(** The lazy run stops at the first [close] when the text before it holds
    nothing [close] can start on and no line break. *)
Lemma lazy_until_found a close' inner post :
  plain_char a = false ->
  all_chars Markdown.inline_char inner = true ->
  lazy_until (String a close') (inner +:+ String a close' +:+ post)
  = Some (inner, post).
Proof.
  intros Ha. induction inner as [|c inner IH]; intros Hin.
  - rewrite str_app_nil_l. apply lazy_until_here.
  - cbn in Hin. apply andb_true_iff in Hin as [Hc Hin].
    rewrite str_app_cons, lazy_until_cons.
    rewrite string_prefix_other, line_terminator_at_inline, (IH Hin); try done.
    intros ->. apply inline_char_plain in Hc. congruence.
Qed.

(** Without anything [close] can start on, the lazy run finds nothing. *)
Lemma lazy_until_plain a close' s :
  plain_char a = false -> all_chars plain_char s = true ->
  lazy_until (String a close') s = None.
Proof.
  intros Ha. induction s as [|c s IH]; intros Hs; [done|].
  cbn in Hs. apply andb_true_iff in Hs as [Hc Hs].
  rewrite lazy_until_cons, string_prefix_other, (IH Hs)
    by (intros ->; congruence).
  by destruct (line_terminator_at (String c s)).
Qed.

Lemma string_drop_length n s :
  (String.length (string_drop n s) <= String.length s)%nat.
Proof.
  revert s. induction n as [|n IH]; intros [|b s]; cbn; try lia.
  specialize (IH s). lia.
Qed.

Lemma lazy_until_length close s inner rest :
  lazy_until close s = Some (inner, rest) ->
  (String.length rest <= String.length s)%nat.
Proof.
  revert inner rest. induction s as [|c s IH]; intros inner rest.
  - cbn. destruct (string_prefix close ""); [|done].
    intros [= <- <-]. apply string_drop_length.
  - rewrite lazy_until_cons.
    destruct (string_prefix close (String c s)).
    + intros [= <- <-]. apply string_drop_length.
    + destruct (line_terminator_at (String c s)); [done|].
      destruct (lazy_until close s) as [[i r]|]; [|done].
      intros [= <- <-]. specialize (IH _ _ eq_refl). cbn. lia.
Qed.

Lemma delimited_at_bold_shorter s inner rest :
  delimited_at "**" "**" s = Some (inner, rest) ->
  (String.length rest < String.length s)%nat.
Proof.
  unfold delimited_at. destruct (string_prefix "**" s) eqn:P; [|done].
  intros Hl%lazy_until_length.
  destruct s as [|a [|b s]]; cbn in P.
  - done.
  - by rewrite andb_false_r in P.
  - cbn in Hl |- *. lia.
Qed.

Lemma replace_bold_fuels fuel fuel' s :
  (String.length s <= fuel)%nat -> (String.length s <= fuel')%nat ->
  replace_bold fuel s = replace_bold fuel' s.
Proof.
  revert fuel' s. induction fuel as [|fuel IH]; intros [|fuel'] s Hs Hs';
    try (destruct s; cbn in *; (done || lia)).
  cbn [replace_bold].
  destruct (delimited_at "**" "**" s) as [[inner rest]|] eqn:E.
  - apply delimited_at_bold_shorter in E.
    by rewrite (IH fuel' rest) by lia.
  - destruct s as [|c s]; [done|]. cbn in Hs, Hs'.
    by rewrite (IH fuel' s) by lia.
Qed.

Lemma replace_bold_fuel fuel s :
  (String.length s <= fuel)%nat ->
  replace_bold fuel s = replace_bold (String.length s) s.
Proof. intros Hs. by apply replace_bold_fuels. Qed.

Lemma plain_no_asterisk c : plain_char c = true -> negb (c =? "*")%char = true.
Proof. unfold plain_char. by intros [-> _]%andb_true_iff. Qed.
(** * Pest detection and pesticide recommendation: a verified model

    A shallow embedding of the decision logic of the repository:
    - [pesticide_recommender.py]: [PesticideRecommender.get_recommendations];
    - [pest_detector.py]: [PestDetector.__init__] and [PestDetector.predict_pest];
    - [preprocess_data.py]: [DataPreprocessor.copy_image_with_class] and
      [save_class_mapping];
    - [app.py]: [PestDetectionApp.initialize_components], [process_image] and
      [display_pesticide_recommendations].

    Python exceptions are values of [exn], fallible code returns [result].
    Python dicts whose insertion order is observable (the class mapping that
    is dumped to JSON, a recommendation record) are association lists; the
    detector's reverse index is a [gmap].  Probabilities are rationals: every
    finite float is one, and the code only compares and copies them. *)

From Stdlib Require Import Ascii QArith.
From stdpp Require Import base option list strings gmap pretty.

Close Scope Q_scope.
Local Open Scope char_scope.
Local Open Scope stdpp_scope.

(** ** Exceptions and results *)

Inductive exn : Type :=
| FileNotFoundError (msg : string)
| AttributeError (msg : string)
| KeyError (key : string)
| ValueError (msg : string)
| re_error (msg : string)
| LibraryError (msg : string).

= TASK PROMPT =
Every line from the start of the listing through the line with "cbn in Hs. apply" should be reproduced exactly, and no other line.

= TASK RESPONSE =
(** The lazy run stops at the first [close] when the text before it holds
    nothing [close] can start on and no line break. *)
Lemma lazy_until_found a close' inner post :
  plain_char a = false ->
  all_chars Markdown.inline_char inner = true ->
  lazy_until (String a close') (inner +:+ String a close' +:+ post)
  = Some (inner, post).
Proof.
  intros Ha. induction inner as [|c inner IH]; intros Hin.
  - rewrite str_app_nil_l. apply lazy_until_here.
  - cbn in Hin. apply andb_true_iff in Hin as [Hc Hin].
    rewrite str_app_cons, lazy_until_cons.
    rewrite string_prefix_other, line_terminator_at_inline, (IH Hin); try done.
    intros ->. apply inline_char_plain in Hc. congruence.
Qed.

(** Without anything [close] can start on, the lazy run finds nothing. *)
Lemma lazy_until_plain a close' s :
  plain_char a = false -> all_chars plain_char s = true ->
  lazy_until (String a close') s = None.
Proof.
  intros Ha. induction s as [|c s IH]; intros Hs; [done|].
  cbn in Hs. apply andb_true_iff in Hs as [Hc Hs].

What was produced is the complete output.